Response of fetal prostanoids, nitric oxide, and ductus arteriosus to the short- and long-term antenatal administration of celecoxib, a selective cyclo-oxygenase-2 inhibitor, in the pregnant rabbit

Objective The purpose of this study was to test the hypothesis that the maternal administration of therapeutic doses of celecoxib would not affect ductus arteriosus patency or alter renal and hepatic prostanoids in the fetal rabbit. Study design Pregnant rabbits received celecoxib from 13 to 20 days (celecoxib-A), from 13-28 days (celecoxib-B), or vehicle from 13 to 28 days by gavage. Fetal serum and lung tissue were analyzed for nitric oxide oxidation products. Fetal plasma, liver, and kidney were analyzed for prostaglandin levels. Results The ductus arteriosus was patent in both treatment groups. Celecoxib induced elevations of plasma prostaglandin E2 production.
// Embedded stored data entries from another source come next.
Lemma render_rows_filled f t x :
  (t < Z.to_nat (of_height f))%nat -> (x < Z.to_nat (of_width f))%nat ->
  text_filled (render_rows f) t x =
    Z.testbit (of_mask f) ((of_height f - 1 - Z.of_nat t) * of_width f + Z.of_nat x).
Proof.
  intros Ht Hx. unfold text_filled, render_rows.
  rewrite list_lookup_fmap, lookup_seq_lt by done. simpl. unfold row_filled.
  rewrite list_lookup_fmap, lookup_seq_lt by done. simpl. by case_match.
Qed.

(** Printing a well-formed occupancy field as text, top row first, and
    parsing the text gives back the same field. *)
Theorem text_field_roundtrip (checks : bool) (f : OccupancyField) (Hf : OccupancyField_ok f) :
  parse_top_down_rows checks (render_rows f) = Some (Ok f).
Proof.
  pose proof Hf as (Hw & Hh & Hc & Hm).
  assert (length (render_rows f) = Z.to_nat (of_height f)) as Hlen
    by (unfold render_rows; by rewrite length_fmap, length_seq).
  destruct (parse_text_mask checks (render_rows f) (Z.to_nat (of_width f))) as (m & -> & Hok & Hb).
  - intros H. rewrite H in Hlen. simpl in Hlen. lia.
  - apply render_rows_valid.
  - lia.
  - rewrite Hlen. nia.
  - rewrite Hlen, !Z2Nat.id in * by lia. do 2 f_equal. destruct f as [w h mask]; simpl in *.
    f_equal. apply (word_ext (w * h)); [apply Hok|done|]. intros i Hi.
    assert (0 <= i / w < h /\ 0 <= i mod w < w) as [? ?].
    { split; [|apply Z.mod_pos_bound; lia].
      split; [apply Z.div_pos; lia|apply Z.div_lt_upper_bound; lia]. }
    specialize (Hb (Z.to_nat (i mod w)) (Z.to_nat (i / w)) ltac:(lia) ltac:(lia)).
    rewrite !Z2Nat.id in Hb by lia. rewrite render_rows_filled in Hb by (simpl; lia). simpl in Hb.
    replace (i / w * w + i mod w) with i in Hb by (pose proof (Z.div_mod i w); lia).
    rewrite Hb. f_equal. pose proof (Z.div_mod i w). nia.
Qed.

Lemma text_field_roundtrip_witness :
  parse_top_down_rows false (render_rows (mkOccupancyField 3 2 11)) = Some (Ok (mkOccupancyField 3 2 11)).
Proof. apply text_field_roundtrip. unfold OccupancyField_ok, in_width; simpl; lia. Defined.

(** ** Fields past 64 cells: the shift comes before the size check *)

Lemma parse_cells_unchecked w t y c row m :
  Forall (fun value => is_Some (cell_occupied value)) row ->
  exists m', parse_cells false w t y c row m = Some (Ok m').
Proof.
  revert c m. induction row as [|v row IH]; intros c m Hv; [by eexists|].
  apply Forall_cons in Hv as [[[] Hb] Hv]; simpl; rewrite Hb; by apply IH.
Qed.

Lemma parse_cells_panic w t y c row m :
  Forall (fun value => is_Some (cell_occupied value)) row ->
  parse_cells true w t y c row m = None <->
  exists k, row_filled row k = true /\ (64 <= y * w + c + k)%nat.
Proof.
  revert c m. induction row as [|v row IH]; intros c m Hv.
  { split; [done|]. intros (k & Hk & _). unfold row_filled in Hk. by rewrite lookup_nil in Hk. }
  apply Forall_cons in Hv as [[b Hb] Hv].
  assert (row_filled (v :: row) 0 = b) as H0
    by (unfold row_filled, is_filled; simpl; rewrite Hb; by destruct b).
  assert ((exists k, row_filled (v :: row) k = true /\ (64 <= y * w + c + k)%nat) <->
          (b = true /\ (64 <= y * w + c)%nat) \/
          exists k, row_filled row k = true /\ (64 <= y * w + S c + k)%nat) as Hex.
  { split.
    - intros ([|k] & Hk & Hr); [left; split; [congruence|lia]|right; exists k; split; [done|lia]].
    - intros [[-> Hr]|(k & Hk & Hr)]; [exists 0%nat; split; [done|lia]|exists (S k); split; [done|lia]]. }
  rewrite Hex. simpl. rewrite Hb. destruct b; simpl.
  - destruct (Z.leb_spec 64 (Z.of_nat (y * w + c))) as [Hr|Hr].
    + split; [intros _; left; split; [done|lia]|done].
    + rewrite IH by done. split; [by right|]. intros [[_ ?]|?]; [lia|done].
  - rewrite IH by done. split; [by right|]. intros [[? _]|?]; done.
Qed.

Lemma parse_rows_unchecked w h t rows m :
  Forall (row_valid w) rows -> exists m', parse_rows false w h t rows m = Some (Ok m').
Proof.
  revert t m. induction rows as [|row rows IH]; intros t m Hv; [by eexists|].
  apply Forall_cons in Hv as [[Hlen Hrow] Hv]. simpl. rewrite Hlen, Nat.eqb_refl. simpl.
  destruct (parse_cells_unchecked w t (h - 1 - t) 0 row m Hrow) as [m' ->]. by apply IH.
Qed.

Lemma parse_rows_checked_err w h t rows m :
  Forall (row_valid w) rows ->
  (exists m', parse_rows true w h t rows m = Some (Ok m')) \/ parse_rows true w h t rows m = None.
Proof.
  revert t m. induction rows as [|row rows IH]; intros t m Hv; [left; by eexists|].
  apply Forall_cons in Hv as [[Hlen Hrow] Hv]. simpl. rewrite Hlen, Nat.eqb_refl. simpl.
  assert (forall c m0, (exists m', parse_cells true w t (h - 1 - t) c row m0 = Some (Ok m')) \/
                       parse_cells true w t (h - 1 - t) c row m0 = None) as Hc.
  { clear -Hrow. induction Hrow as [|v row [[] Hb] Hrow IH]; intros c m0; simpl; [left; by eexists| |];
      rewrite Hb; [case_match|]; auto. }
  destruct (Hc 0%nat m) as [[m' ->]| ->]; [by apply IH|by right].
Qed.
Definition StorageKind_for_lines (lines : Z) : Result StandardPcBoardError StandardPcBoardStorageKind :=
  if (1 <=? lines) && (lines <=? STANDARD_PC_COMPACT_MAX_LINES) then Ok Board64
  else if (STANDARD_PC_EXTENDED_MIN_LINES <=? lines) && (lines <=? 12) then Ok Board128
  else if (13 <=? lines) && (lines <=? STANDARD_PC_MAX_LINES) then Ok Board256
  else if lines =? 0 then Err ZeroLines
  else Err (TooManyLines lines STANDARD_PC_MAX_LINES).

Definition StorageKind_cpu_word_count (k : StandardPcBoardStorageKind) : Z :=
  match k with Board64 => 1 | Board128 => 2 | Board256 => 4 end.

Inductive StandardPcBoardMask :=
| MaskBoard64 (mask : Z)
| MaskBoard128 (mask : Z)
| MaskBoard256 (mask : Board256Mask).

Definition StandardPcBoardMask_from_words (lines : Z) (words : list Z)
    : Result StandardPcBoardError StandardPcBoardMask :=
  let? storage := StorageKind_for_lines lines in
  let cell_count := lines * STANDARD_PC_BOARD_WIDTH in
  let mask := mkBoard256Mask words in
  let? fits := rmap_err Mask (Board256Mask_fits_cell_count mask cell_count) in
  if negb fits then Err (MaskOutsideBoard lines)
  else Ok (match storage with
           | Board64 => MaskBoard64 (words !!! 0%nat)
           | Board128 => MaskBoard128 (Z.lor (words !!! 0%nat) (shl 128 (words !!! 1%nat) 64))
           | Board256 => MaskBoard256 mask
           end).

Definition StandardPcBoardMask_storage_kind (m : StandardPcBoardMask) : StandardPcBoardStorageKind :=
  match m with
  | MaskBoard64 _ => Board64
  | MaskBoard128 _ => Board128
  | MaskBoard256 _ => Board256
  end.

Definition StandardPcBoardMask_words (m : StandardPcBoardMask) : list Z :=
  match m with
  | MaskBoard64 mask => [mask; 0; 0; 0]
  | MaskBoard128 mask => [wrap 64 mask; wrap 64 (Z.shiftr mask 64); 0; 0]
  | MaskBoard256 mask => b256_words mask
  end.

Definition StandardPcBoardMask_compact_board64 (m : StandardPcBoardMask) : option Z :=
  match m with
  | MaskBoard64 mask => Some mask
  | MaskBoard128 _ | MaskBoard256 _ => None
  end.

Definition StandardPcBoardMask_count_ones (m : StandardPcBoardMask) : nat :=
  match m with
  | MaskBoard64 mask => count_ones mask
  | MaskBoard128 mask => count_ones mask
  | MaskBoard256 mask => Board256Mask_count_ones mask
  end.

Record StandardPcBoard := mkStandardPcBoard {
  pb_lines : Z;
  pb_occupied : StandardPcBoardMask
}.

Definition StandardPcBoard_from_words (lines : Z) (words : list Z)
    : Result StandardPcBoardError StandardPcBoard :=
  let? occupied := StandardPcBoardMask_from_words lines words in
  Ok (mkStandardPcBoard lines occupied).

Definition StandardPcBoard_empty (lines : Z) : Result StandardPcBoardError StandardPcBoard :=
  StandardPcBoard_from_words lines (replicate 4 0).

Definition StandardPcBoard_cell_count (b : StandardPcBoard) : Z :=
  pb_lines b * STANDARD_PC_BOARD_WIDTH.

Definition StandardPcBoard_is_compact_board64 (b : StandardPcBoard) : bool :=
  match pb_occupied b with MaskBoard64 _ => true | _ => false end.

(** ** Extended search states: deleted rows and remaining operations *)

Definition EXTENDED_PC_MAX_PLACEMENTS : Z := (STANDARD_PC_BOARD_WIDTH * STANDARD_PC_MAX_LINES) / 4.

Record ExtendedPcDeletedRowMask := mkDeletedRowMask { drm_bits : Z }.
Record ExtendedPcOperationBitSet := mkOperationBitSet { obs_bits : Z }.

Inductive ExtendedPcStateMaskError :=
| CompactLinesRequireLegacyContract (target_lines : Z)
| ExtendedTooManyLines (target_lines maximum : Z)
| DeletedRowOutsideTarget (target_lines bits : Z)
| TooManyOperations (operation_count maximum : Z)
| OperationOutsideLayout (operation_count bits : Z)
| OperationIndexOutOfRange (operation_index operation_count : Z).
Lemma all_spec n : PatternBitSet_ok (PatternBitSet_all n) /\ pset (PatternBitSet_all n) = set_seq 0 n.
Proof.
  destruct (mask_last_spec n (replicate (dense_word_count n) (umax 64))) as [Hok Hb];
    [apply length_replicate|apply Forall_replicate; unfold in_width, umax; lia|].
  assert (update_last (n mod 64) (fun _ => shl 64 1 (Z.of_nat (n mod 64)) - 1)%Z (replicate (dense_word_count n) (umax 64)) =
          update_last (n mod 64) (fun last => Z.land last (shl 64 1 (Z.of_nat (n mod 64)) - 1))%Z
            (replicate (dense_word_count n) (umax 64))) as Heq.
  { unfold update_last. pose proof (mod64_lt n). case_match; [done|]. rewrite low_mask_ones by lia. apply list_eq.
    intros k. rewrite !list_lookup_alter. case_decide; [|done].
    rewrite H1. destruct (replicate (dense_word_count n) (umax 64) !! k) as [x|] eqn:E; [|done]. apply lookup_replicate in E as [-> _]. simpl. f_equal.
    rewrite Z.land_comm, <- ones_umax. symmetry. rewrite Z.land_ones by lia. apply Z.mod_small.
    apply (in_width_mono (Z.of_nat (n mod 64))); [lia|]. apply in_width_ones. lia. }
  unfold PatternBitSet_all. rewrite Heq. split; [done|]. apply set_eq. intros i.
  rewrite pset_mem, elem_of_set_seq by done. simpl. rewrite Hb, andb_true_iff, Nat.ltb_lt.
  split; [intros [_ ?]; lia|]. intros [_ Hi]. split; [|lia]. unfold words_bit. pose proof (mod64_lt i).
  rewrite lookup_replicate_2 by (by apply dense_word_count_index). simpl.
  rewrite <- ones_umax, testbit_ones, (proj2 (Z.leb_le 0 _)), (proj2 (Z.ltb_lt _ 64)) by lia. done.
Qed.
(** C35: The constructors with a memory limit agree with the plain ones and
    never overrun the limit.  On ids that the plain constructor rejects they
    report the same error; otherwise they build the plain constructor's set
    exactly when the retained bytes plus the projected peak fit the limit, and
    report the missing room if not.  The projection is exact: its layout is
    the layout the constructor chooses, and its retained and shared bytes are
    the bytes counted on the set that was built; the peak covers them. *)
Theorem memory_limited_construction (n cap : nat) (ids : list nat) (retained max addr ids_addr : Z)
    (Hn : Z.of_nat n < 2 ^ 64) (Hcap : Z.of_nat cap < 2 ^ 64) (Hids : (length ids <= cap)%nat)
    (Hu : forall i, i ∈ ids -> Z.of_nat i < 2 ^ 32) (Hr : 0 <= retained < 2 ^ 127) :
  match PatternBitSet_from_pattern_indices n ids with
  | Err e => PatternBitSet_from_pattern_indices_with_memory_limit sparse_owner pattern_owner n ids cap retained max = Err (InvalidPattern e)
  | Ok b =>
      exists p, checked_allocation_projection sparse_owner pattern_owner n (size (pset b)) cap = Some p /\
        PatternBitSet_from_pattern_indices_with_memory_limit sparse_owner pattern_owner n ids cap retained max =
          (if retained + constructor_peak_bytes p <=? max then Ok b
           else Err (MemoryCapacityExceeded (retained + constructor_peak_bytes p) max)) /\
        layout p = layout_of b /\
        checked_storage_retained_bytes sparse_owner (fresh_stored b addr ids_addr) = Some (storage_retained_bytes p) /\
        checked_shared_retained_bytes sparse_owner pattern_owner (fresh_stored b addr ids_addr) = Some (shared_retained_bytes p) /\
        shared_retained_bytes p <= constructor_peak_bytes p /\
        input_pattern_id_bytes p + storage_retained_bytes p <= constructor_peak_bytes p
  end /\
  exists p, checked_all_projection pattern_owner n = Some p /\
    PatternBitSet_all_with_memory_limit pattern_owner n retained max =
      (if retained + constructor_peak_bytes p <=? max then Ok (PatternBitSet_all n)
       else Err (MemoryCapacityExceeded (retained + constructor_peak_bytes p) max)) /\
    checked_storage_retained_bytes sparse_owner (fresh_stored (PatternBitSet_all n) addr ids_addr) = Some (storage_retained_bytes p).
Proof.
  pose proof (dense_word_count_range n Hn) as Hw. split.
  - rewrite limited_from_plain. destruct (PatternBitSet_from_pattern_indices n ids) as [b|e] eqn:Eb; [|done].
    destruct (from_pattern_indices_Ok n ids b Hu Eb) as (-> & -> & Hlen). pose proof (length_sort_dedup ids) as Hle.
    pose proof (exact_projection_range n (length (sort_dedup ids)) cap Hn Hcap Hlen) as Hpeak.
    rewrite checked_allocation_projection_total by lia. eexists. split; [reflexivity|]. cbn [ok_or rbind].
    rewrite ensure_projection_fits_spec by lia. split; [by destruct (_ <=? _)|].
    unfold layout_of, checked_shared_retained_bytes. rewrite fresh_retained by lia. cbn [storage mbind option_bind].
    rewrite compact_storage_layout by done. clear Hr. revert Hpeak. unfold exact_projection. cbn -[Z.max Z.mul Z.add Z.pow].
    intros Hpeak. rewrite checked_add_fits by lia. split; [by destruct (prefers_sparse _ _)|]. split; [done|]. split; [done|].
    split; [lia|]. unfold storage_bytes. destruct (prefers_sparse _ _); [lia|]. unfold dense_bytes, size_of_u64. lia.
  - assert (checked_all_projection pattern_owner n =
      Some (mkProjection LayoutDense 0 (dense_bytes n) (Z.max (dense_bytes n * 2) (pattern_owner + dense_bytes n)) (pattern_owner + dense_bytes n))) as Hp.
    { unfold checked_all_projection, checked_dense_word_count, dense_bytes, size_of_u64. cbn [mbind option_bind].
      rewrite checked_mul_fits by lia. cbn [mbind option_bind]. rewrite checked_add_fits by lia. cbn [mbind option_bind].
      by rewrite checked_mul_fits by lia. }
    eexists. split; [exact Hp|]. unfold PatternBitSet_all_with_memory_limit. rewrite Hp. cbn [ok_or rbind constructor_peak_bytes storage_retained_bytes].
    split; [|by apply fresh_all_retained].
    rewrite ensure_projection_fits_spec by (unfold dense_bytes, size_of_u64; lia). by destruct (_ <=? _).
Qed.
(* ===== verification/CoverageMatrix.v ===== *)
(** * Coverage matrices

    [clearra-coverage]: the rows of a coverage matrix and the identities that
    tie them to one pattern universe ([row/*.rs], [universe/*.rs]), the
    untyped and the typed matrix ([matrix/coverage_matrix.rs]), the budgeted
    spin-target and score-cell matrices ([matrix/spin_coverage_matrix.rs],
    [matrix/score_cell_matrix.rs]) and the import of a row from raw words
    ([matrix/coverage_row_bridge.rs]).

    A method with a [&mut self] receiver returns the new value of the object
    beside its result, also when the result is an error, so that "an error
    leaves the object unchanged" is a theorem.  The matrices are generic in
    the representation of a row's patterns, through [PatternSet]. *)

From Stdlib Require Import ZArith Lia.
From stdpp Require Import prelude gmap strings.
From S2P Require Import Prelude Words PatternBitSet PatternSet.

(** ** Rows and identities *)

Inductive CoverageRowKind :=
| KPc
| KSetup
| KBuild
| KSpinTarget (spin_target_id : string)
| KScoreCell (score_cell_id : string).

#[export] Instance CoverageRowKind_eq_dec : EqDecision CoverageRowKind.
Proof. solve_decision. Defined.

Inductive CoverageMatrixError :=
| MissingPieceSourceIdentity
| MissingPatternUniverseIdentity
| MissingPatternWeightModelIdentity
| RowPatternCountMismatch (expected actual : nat)
| RowIndexOutOfRange (index row_count : nat)
| PatternUniverseIdMismatch (expected actual : Z)
| PatternWeightModelIdMismatch (expected actual : Z)
| PieceSourceIdMismatch (expected actual : Z)
| RowKindMismatch (expected actual : CoverageRowKind)
| PatternBitSetCapacityExceeded (pattern_count max_pattern_count : nat)
| SpinCoverageCapacityExceeded (row_count row_limit : nat)
| ScoreCellCapacityExceeded (row_count row_limit : nat)
| Pattern (e : PatternBitSetError).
In celecoxib-B liver and kidney, the 6-keto-prostaglandin F1α and prostaglandin F2α levels were increased, and the prostaglandin E2 and thromboxane B2 levels were decreased substantially. Conclusion This preliminary evaluation demonstrates that the maternal administration of celecoxib does not influence fetal ductus arteriosus patency adversely in rabbits.